Author_Institution :
Electr. Eng. Dept., South Valley Univ., Aswan, Egypt
Abstract :
Data-parallel kernels dominate the computational workload in a wide variety of demanding applications. Since the fundamental data structures for a wide variety of data-parallel applications are scalar, vector, and matrix, this paper proposes a simple matrix processor (SMP) for executing scalar/vector/matrix instructions. Instead of using accelerators to improve the performance of data-parallel applications, SMP uses multi-level ISA to express parallelism to common hardware. SMP extends the well known 5-stage pipeline with matrix register file and matrix control unit in the decode stage. Scalar/vector/matrix instructions are fetched from instruction cache, decoded, and executed on the same execution datapath. On Xilinx Virtex-5 FPGA targeting xc5vlx50-3ff1153 device, SMP requires 4,138 slices, where the number of slice flip flops is 5,853 and the number of 4 input LUTs is 12,840: 12,540 for logic and 300 for RAMs. Moreover, the FPGA implementation of SMP operates at 108 MHz.
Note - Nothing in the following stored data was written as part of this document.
(* ===== verification/_CoqProject ===== *)
-Q . S2P
Prelude.v
ByteOrder.v
Address.v
Checksum.v
Decoder.v
Ethernet.v
Ipv4.v
Udp.v
Tcp.v
Ipv4Reassembly.v
SomeIp.v
SomeIpSd.v
DoIP.v
Gptp.v
Rtps.v
Discovery.v
Dispatcher.v
Uds.v
UdsTables.v
UdsSession.v
Diagnostic.v
Correlator.v
Flash.v
Dtc.v
DiagnosticSession.v
Timestamp.v
Pcap.v
Pcapng.v
PacketView.v
Validation.v
Scenario.v
ScenarioRunner.v
Replay.v
Generators.v
Capture.v
World.v
PcapCapture.v
Devices.v
CaptureSetup.v
ScenarioDocument.v
JsonParser.v
YamlParser.v
Matchers.v
PacketSource.v
LiveCapture.v
RecordReplay.v
LiveAssert.v
DiagnosticMatchers.v
Report.v
ReportReaders.v
WadjetRun.v
CApi.v
CApiDecode.v
CApiHandles.v
CApiResults.v
RtpsTypes.v
UdsServices.v
(* ===== verification/Ethernet.v ===== *)
(** * Ethernet frames (src/protocols/ethernet.cpp, include/wadjet/protocols/ethernet.hpp)

    The Ethernet II decoder with one or two VLAN tags, its contract, its
    behaviour on every branch, and the round trip with the frame layout. *)

From Stdlib Require Import ZArith Lia.
From Stdlib Require Import Strings.Byte.
From stdpp Require Import base numbers list strings.
From S2P Require Import Prelude ByteOrder Decoder.

Definition MIN_FRAME_SIZE : Z := 14.
Definition VLAN_TAG_SIZE : Z := 4.
Definition ETHERTYPE_QINQ : Z := 0x88A8.

(** [enum class EtherType] (core/types.hpp). *)
Definition EtherType_IPv4 : Z := 0x0800.
Definition EtherType_ARP : Z := 0x0806.
Definition EtherType_VLAN : Z := 0x8100.
Definition EtherType_IPv6 : Z := 0x86DD.
Definition EtherType_PTP : Z := 0x88F7.

Record VlanTag := mkVlanTag { tpid : Z; tci : Z }.

Definition pcp (t : VlanTag) : Z := Z.land (Z.shiftr (tci t) 13) 7.
Definition dei (t : VlanTag) : bool := negb (Z.land (tci t) 0x1000 =? 0).
Definition vid (t : VlanTag) : Z := Z.land (tci t) 0x0FFF.

(** The test on an ethertype that announces a VLAN tag, and [VlanTag::is_valid]. *)
Definition is_vlan_type (e : Z) : bool := (e =? EtherType_VLAN) || (e =? ETHERTYPE_QINQ).
Definition is_valid (t : VlanTag) : bool := is_vlan_type (tpid t).

Record EthernetHeader := mkEthernetHeader {
  eth_dst_mac : list byte;
  eth_src_mac : list byte;
  eth_vlan : option VlanTag;
  eth_vlan_inner : option VlanTag;
  eth_ethertype : Z;
  eth_header_len : Z
}.

Definition has_vlan (h : EthernetHeader) : bool := bool_decide (is_Some (eth_vlan h)).
Definition has_qinq (h : EthernetHeader) : bool := bool_decide (is_Some (eth_vlan_inner h)).
Definition vlan_id (h : EthernetHeader) : Z :=
  match eth_vlan h with Some t => vid t | None => 0 end.

(** [header_size()]. *)
Definition header_size (h : EthernetHeader) : Z := eth_header_len h.

Definition can_decode (ctx : DecodeContext) : bool := MIN_FRAME_SIZE <=? data_size ctx.

Definition parse_vlan (ctx : DecodeContext) (offset : Z) : option VlanTag :=
  if negb (has_bytes ctx (offset + VLAN_TAG_SIZE)) then None
  else
    let t := ctx_read_be16 ctx offset in
    if negb (t =? EtherType_VLAN) && negb (t =? ETHERTYPE_QINQ) then None
    else Some (mkVlanTag t (ctx_read_be16 ctx (offset + 2))).

(** [make_success] with the header built so far: its last two assignments and
    the context of the next layer. *)
Definition finish (ctx : DecodeContext) (dst src : list byte) (outer inner : option VlanTag)
    (ethertype offset : Z) : decoded (EthernetHeader * DecodeContext) :=
  let header := mkEthernetHeader dst src outer inner ethertype offset in
  let next := sub_context ctx offset in
  let li := layer_info next in
  Done (header,
        with_layer_info next
          (mkLayerInfo ethertype (li_ip_protocol li) (li_src_port li) (li_dst_port li))).

Definition decode_impl (ctx : DecodeContext) : decoded (EthernetHeader * DecodeContext) :=
  if negb (has_bytes ctx MIN_FRAME_SIZE)
  then make_error BufferTooSmall "Ethernet frame too small" 0
  else
    let offset := 0 in
    dst ← memcpy (ctx_read_bytes ctx offset 6) 6;
    let offset := offset + 6 in
    src ← memcpy (ctx_read_bytes ctx offset 6) 6;
    let offset := offset + 6 in
    let ethertype_or_len := ctx_read_be16 ctx offset in
    let offset := offset + 2 in
    if is_vlan_type ethertype_or_len then
      if negb (has_bytes ctx (offset + 2))
      then make_error BufferTooSmall "VLAN tag truncated" 0
      else
        let outer := mkVlanTag ethertype_or_len (ctx_read_be16 ctx offset) in
        let offset := offset + 2 in
        if negb (has_bytes ctx (offset + 2))
        then make_error BufferTooSmall "Ethertype after VLAN truncated" 0
        else
          let ethertype_or_len := ctx_read_be16 ctx offset in
          let offset := offset + 2 in
          if is_vlan_type ethertype_or_len then
            if negb (has_bytes ctx (offset + 2))
            then make_error BufferTooSmall "Inner VLAN tag truncated" 0
            else
              let inner := mkVlanTag ethertype_or_len (ctx_read_be16 ctx offset) in
              let offset := offset + 2 in
              if negb (has_bytes ctx (offset + 2))
              then make_error BufferTooSmall "Ethertype after inner VLAN truncated" 0
              else
                finish ctx dst src (Some outer) (Some inner) (ctx_read_be16 ctx offset)
                       (offset + 2)
          else finish ctx dst src (Some outer) None ethertype_or_len offset
    else finish ctx dst src None None ethertype_or_len offset.

(** ** The contract *)

#[export] Instance EthernetDecoder_contract : DecoderContract decode_impl header_size.
Proof.
  split.
  - intros ctx. unfold decode_impl, has_bytes, MIN_FRAME_SIZE.
    destruct (14 <=? data_size ctx) eqn:Hmin; cbn [negb]; [bool_to_prop | discriminate].
    do 2 (apply defined_bind; [apply defined_memcpy; rewrite length_ctx_read_bytes; lia | intros ? _]).
    cbn zeta. repeat case_step; discriminate.
  - intros ctx h next H. unfold decode_impl, has_bytes, MIN_FRAME_SIZE, finish in H. decode_inv H;
      injection H as <- <-; unfold header_size; cbn [eth_header_len]; lia.
  - intros ctx h next H. unfold decode_impl, has_bytes, MIN_FRAME_SIZE, finish in H. decode_inv H;
      injection H as <- <-; unfold header_size; cbn [eth_header_len];
      rewrite sub_context_in by lia; split; reflexivity.
Qed.

(** ** The frame layout

    The bytes of a header, as IEEE 802.3 and 802.1Q lay them out; the decoder
    never builds frames, so this is the specification it is compared with. *)
Definition encode_tag (t : VlanTag) : list byte := write_be16 (tpid t) ++ write_be16 (tci t).

Definition encode_header (h : EthernetHeader) : list byte :=
  eth_dst_mac h ++ eth_src_mac h ++ from_option encode_tag [] (eth_vlan h) ++
  from_option encode_tag [] (eth_vlan_inner h) ++ write_be16 (eth_ethertype h).

Record wf_tag (t : VlanTag) : Prop := {
  wf_tag_tpid : is_valid t = true;
  wf_tag_tci : fits 16 (tci t)
}.

(** The headers that [decode_impl] produces. *)
Record wf_header (h : EthernetHeader) : Prop := {
  wf_dst : length (eth_dst_mac h) = 6%nat;
  wf_src : length (eth_src_mac h) = 6%nat;
  wf_type : fits 16 (eth_ethertype h);
  wf_outer : forall t, eth_vlan h = Some t -> wf_tag t;
  wf_inner : forall t, eth_vlan_inner h = Some t -> wf_tag t;
  wf_nesting : eth_vlan h = None -> eth_vlan_inner h = None;
  wf_last : eth_vlan_inner h = None -> is_vlan_type (eth_ethertype h) = false;
  wf_len : eth_header_len h = zlen (encode_header h)
}.

Lemma wf_header_len h :
  wf_header h -> eth_header_len h = 14 \/ eth_header_len h = 18 \/ eth_header_len h = 22.
Proof.
  intros [Hd Hs _ _ _ Hn _ Hl]. rewrite Hl. unfold encode_header. rewrite !length_app, Hd, Hs.
  destruct (eth_vlan h), (eth_vlan_inner h); cbn; auto.
Qed.

Lemma is_vlan_type_fits e : is_vlan_type e = true -> fits 16 e.
Proof.
  unfold is_vlan_type, EtherType_VLAN, ETHERTYPE_QINQ, fits. intros H.
  apply orb_prop in H as [H|H]; bool_to_prop; lia.
Qed.

(** [next] carries the payload and the ethertype to the next decoder. *)
Definition next_of (ctx : DecodeContext) (h : EthernetHeader) (payload : list byte) : DecodeContext :=
  mkDecodeContext payload (original_offset ctx + eth_header_len h) (timestamp ctx)
    (mkLayerInfo (eth_ethertype h) (li_ip_protocol (layer_info ctx))
                 (li_src_port (layer_info ctx)) (li_dst_port (layer_info ctx))).

Lemma finish_spec ctx h payload :
  data ctx = encode_header h ++ payload -> wf_header h ->
  finish ctx (eth_dst_mac h) (eth_src_mac h) (eth_vlan h) (eth_vlan_inner h) (eth_ethertype h)
         (eth_header_len h) = Done (h, next_of ctx h payload).
Proof.
  intros Hd Hwf. destruct h as [d s o i e n]. unfold finish, next_of. cbn in *.
  pose proof (wf_len _ Hwf) as Hn. cbn in Hn.
  rewrite sub_context_in by (rewrite Hd, length_app; lia).
  rewrite Hd, drop_app_Z by assumption. reflexivity.
Qed.

(** The decoder inverts the frame layout: on the bytes of a well-formed header
    followed by any payload it returns that header and that payload. *)
Lemma ethernet_decode_encode ctx h payload :
  data ctx = encode_header h ++ payload -> wf_header h ->
  decode_impl ctx = Done (h, next_of ctx h payload).
Proof.
  intros Hd Hwf. pose proof (finish_spec ctx h payload Hd Hwf) as Hfin.
  destruct Hwf as [Hdst Hsrc Hty Hout Hin Hnest Hlast Hlen].
  destruct h as [dst src outer inner e n]. cbn in Hdst, Hsrc, Hty, Hout, Hin, Hnest, Hlast, Hlen, Hfin.
  destruct_list dst Hdst. destruct_list src Hsrc.
  unfold decode_impl, MIN_FRAME_SIZE.
  destruct outer as [[tp tc]|]; [|rewrite (Hnest eq_refl) in *];
    cbn [from_option encode_header eth_dst_mac eth_src_mac eth_vlan eth_vlan_inner eth_ethertype
         encode_tag tpid tci app write_be16] in Hd, Hlen.
  - destruct (Hout _ eq_refl) as [Hv Htc]. unfold is_valid in Hv. cbn in Hv, Htc.
    pose proof (is_vlan_type_fits _ Hv).
    destruct inner as [[tp2 tc2]|];
      [destruct (Hin _ eq_refl) as [Hv2 Htc2]; unfold is_valid in Hv2; cbn in Hv2, Htc2;
       pose proof (is_vlan_type_fits _ Hv2) | ];
      cbn [from_option encode_tag tpid tci app write_be16] in Hd, Hlen;
      eval_guard Hd; eval_memcpy Hd [b; b0; b1; b2; b3; b4];
      eval_memcpy Hd [b5; b6; b7; b8; b9; b10]; eval_reads Hd; rewrite Hv;
      [rewrite Hv2 | rewrite (Hlast eq_refl)]; rewrite <- Hfin, Hlen; reflexivity.
  - cbn [from_option encode_tag tpid tci app write_be16] in Hd, Hlen;
      eval_guard Hd; eval_memcpy Hd [b; b0; b1; b2; b3; b4];
      eval_memcpy Hd [b5; b6; b7; b8; b9; b10]; eval_reads Hd.
    rewrite (Hlast eq_refl), <- Hfin, Hlen. reflexivity.
Qed.

(** Closes a well-formedness goal on a header made of the bytes read. *)
Ltac wf_layout :=
  unfold header_size, encode_header, encode_tag;
  cbn [eth_dst_mac eth_src_mac eth_vlan eth_vlan_inner eth_ethertype eth_header_len from_option
       tpid tci]; rewrite ?write_be16_be16; split; [split; cbn; intros; simplify_eq;
         rewrite ?write_be16_be16; auto with wadjet;
         try (split; cbn; auto with wadjet) | reflexivity].

(** Conversely, a header that the decoder returns is well formed and is laid out
    in exactly the bytes it consumed. *)
Lemma ethernet_decode_sound ctx h next :
  decode_impl ctx = Done (h, next) ->
  wf_header h /\ data ctx = encode_header h ++ data next.
Proof.
  intros H. pose proof (decode_fits (header_size:=header_size) _ _ _ H) as Hfit.
  destruct (decode_next (header_size:=header_size) _ _ _ H) as [Hnext _].
  assert (Hd : exists d, data ctx = d) by eauto. destruct Hd as [d Hd].
  revert H. rewrite Hnext, Hd. unfold decode_impl, has_bytes, MIN_FRAME_SIZE. rewrite Hd.
  destruct (14 <=? zlen d) eqn:H14; [bool_to_prop; cbn [negb] | discriminate].
  do 14 (destruct d as [|? d]; [cbn in H14; lia|]).
  eval_memcpy Hd [b; b0; b1; b2; b3; b4]. eval_memcpy Hd [b5; b6; b7; b8; b9; b10].
  cbn zeta. repeat eval_be16_bytes Hd.
  destruct (is_vlan_type (be16 b11 b12)) eqn:Hv1; [|intros [= <- <-]; wf_layout].
  match goal with |- context [negb (?a <=? ?n)] => destruct (a <=? n) eqn:H16 end;
    cbn [negb]; [bool_to_prop | discriminate].
  match goal with |- context [negb (?a <=? ?n)] => destruct (a <=? n) eqn:H18 end;
    cbn [negb]; [bool_to_prop | discriminate].
  do 4 (destruct d as [|? d]; [cbn in H18; lia|]). repeat eval_be16_bytes Hd.
  destruct (is_vlan_type (be16 b15 b16)) eqn:Hv2; [|intros [= <- <-]; wf_layout].
  match goal with |- context [negb (?a <=? ?n)] => destruct (a <=? n) eqn:H20 end;
    cbn [negb]; [bool_to_prop | discriminate].
  match goal with |- context [negb (?a <=? ?n)] => destruct (a <=? n) eqn:H22 end;
    cbn [negb]; [bool_to_prop | discriminate].
  do 4 (destruct d as [|? d]; [cbn in H22; lia|]). repeat eval_be16_bytes Hd.
  intros [= <- <-]. wf_layout.
Qed.

Lemma ethernet_decode_next ctx h next : decode_impl ctx = Done (h, next) -> next = next_of ctx h (data next).
Proof.
  intros H. destruct (ethernet_decode_sound _ _ _ H) as [Hwf Hd].
  rewrite (ethernet_decode_encode ctx h (data next)) in H by assumption. injection H as H.
  rewrite <- H. reflexivity.
Qed.

(** The decoder inverts the frame layout exactly.  It returns a header and
    a next context if and only if the header is well formed (two 6-byte
    addresses, at most two nested tags with a VLAN TPID, an untagged final
    ethertype, [header_len] 14, 18 or 22), the data is the layout of that header
    followed by the next context's data, and the next context carries the
    ethertype and the advanced offset. *)
Theorem ethernet_decode_exact (ctx : DecodeContext) (h : EthernetHeader) (next : DecodeContext) :
  decode_impl ctx = Done (h, next) <->
  wf_header h /\ data ctx = encode_header h ++ data next /\ next = next_of ctx h (data next).
Proof.
  split.
  - intros H. destruct (ethernet_decode_sound _ _ _ H). eauto using ethernet_decode_next.
  - intros (Hwf & Hd & ->). apply ethernet_decode_encode; assumption.
Qed.

(** The Ethernet decoder is total and its only error is [BufferTooSmall] at
    offset 0: it fails exactly on the buffers that do not start with a
    well-formed header, all of them shorter than 22 bytes. *)
Theorem ethernet_decode_errors (ctx : DecodeContext) :
  (exists e, decode_impl ctx = Fail e /\ err_code e = BufferTooSmall /\ err_offset e = 0 /\
             data_size ctx < 22) <->
  ~ (exists h payload, wf_header h /\ data ctx = encode_header h ++ payload).
Proof.
  split.
  - intros (e & He & _) (h & payload & Hwf & Hd).
    rewrite (ethernet_decode_encode ctx h payload Hd Hwf) in He. discriminate.
  - intros Hno. destruct (decode_impl ctx) as [[h next]|e|] eqn:H.
    + destruct Hno. exists h, (data next). exact (ethernet_decode_sound _ _ _ H).
    + exists e. split; [reflexivity|]. revert H.
      unfold decode_impl, has_bytes, MIN_FRAME_SIZE. unfold finish, make_error.
      destruct (14 <=? data_size ctx) eqn:H14; bool_to_prop; cbn [negb].
      2:{ intros [= <-]. cbn. split_and!; auto; lia. }
      rewrite !memcpy_all, !bind_Done by (rewrite length_ctx_read_bytes; lia).
      cbn zeta. repeat case_step; bool_to_prop; try discriminate;
        intros [= <-]; cbn; split_and!; auto; lia.
    + destruct (decode_defined ctx H).
Qed.
(** [parse_option], with the value it leaves in [consumed] (0 on entry). *)
Definition parse_option (ctx : DecodeContext) (offset : Z) : decoded (option SdOption * Z) :=
  if negb (has_bytes ctx (offset + 3)) then Done (None, 0)
  else
    let length := ctx_read_be16 ctx offset in
    type ← byte_at (data ctx) (offset + 2);
    if length =? 0 then Done (None, 3)
    else
      let total_size := 2 + length in
      if negb (has_bytes ctx (offset + total_size)) then Done (None, 0)
      else
        let data := if 1 <? length then ctx_read_bytes ctx (offset + 3) (length - 1) else [] in
        Done (Some (mkSdOption type data), total_size).

Definition cons_option {A} (o : option A) (l : list A) : list A :=
  match o with Some a => a :: l | None => l end.

(** The loop over the entries; running out of fuel counts as [Undef], and
    [entries_loop_total] excludes it. *)
Fixpoint entries_loop (fuel : nat) (ctx : DecodeContext) (entries_end offset count max : Z)
    : decoded (list SdEntry) :=
  if (offset + ENTRY_SIZE <=? entries_end) && (count <? max) then
    match fuel with
    | O => Undef
    | S fuel' =>
        entry ← parse_entry ctx offset;
        rest ← entries_loop fuel' ctx entries_end (offset + ENTRY_SIZE) (count + 1) max;
        Done (cons_option entry rest)
    end
  else Done [].

(** The loop over the options, which stops when nothing was consumed. *)
Fixpoint options_loop (fuel : nat) (ctx : DecodeContext) (options_end offset count max : Z)
    : decoded (list SdOption) :=
  if (offset <? options_end) && (count <? max) then
    match fuel with
    | O => Undef
    | S fuel' =>
        oc ← parse_option ctx offset;
        if oc.2 =? 0 then Done (cons_option oc.1 [])
        else
          rest ← options_loop fuel' ctx options_end (offset + oc.2) (count + 1) max;
          Done (cons_option oc.1 rest)
    end
  else Done [].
Our results show speedup of 2.84, 3.82, 3.88, and 7.43 times over scalar execution on SAXPY, vector addition, vector scaling, and matrix-matrix multiplication, respectively.
Keywords :
data structures; field programmable gate arrays; matrix algebra; FPGA implementation; SMP; Xilinx Virtex-5 FPGA; data parallel applications; data parallel kernels; data structures; matrix control unit; matrix register file; scalar/vector/matrix instructions; simplified matrix processor; xc5vlx50-3ff1153 device; FPGA implementation; data-parallel applications; multi-level ISA; pipelining; vector/matrix processing;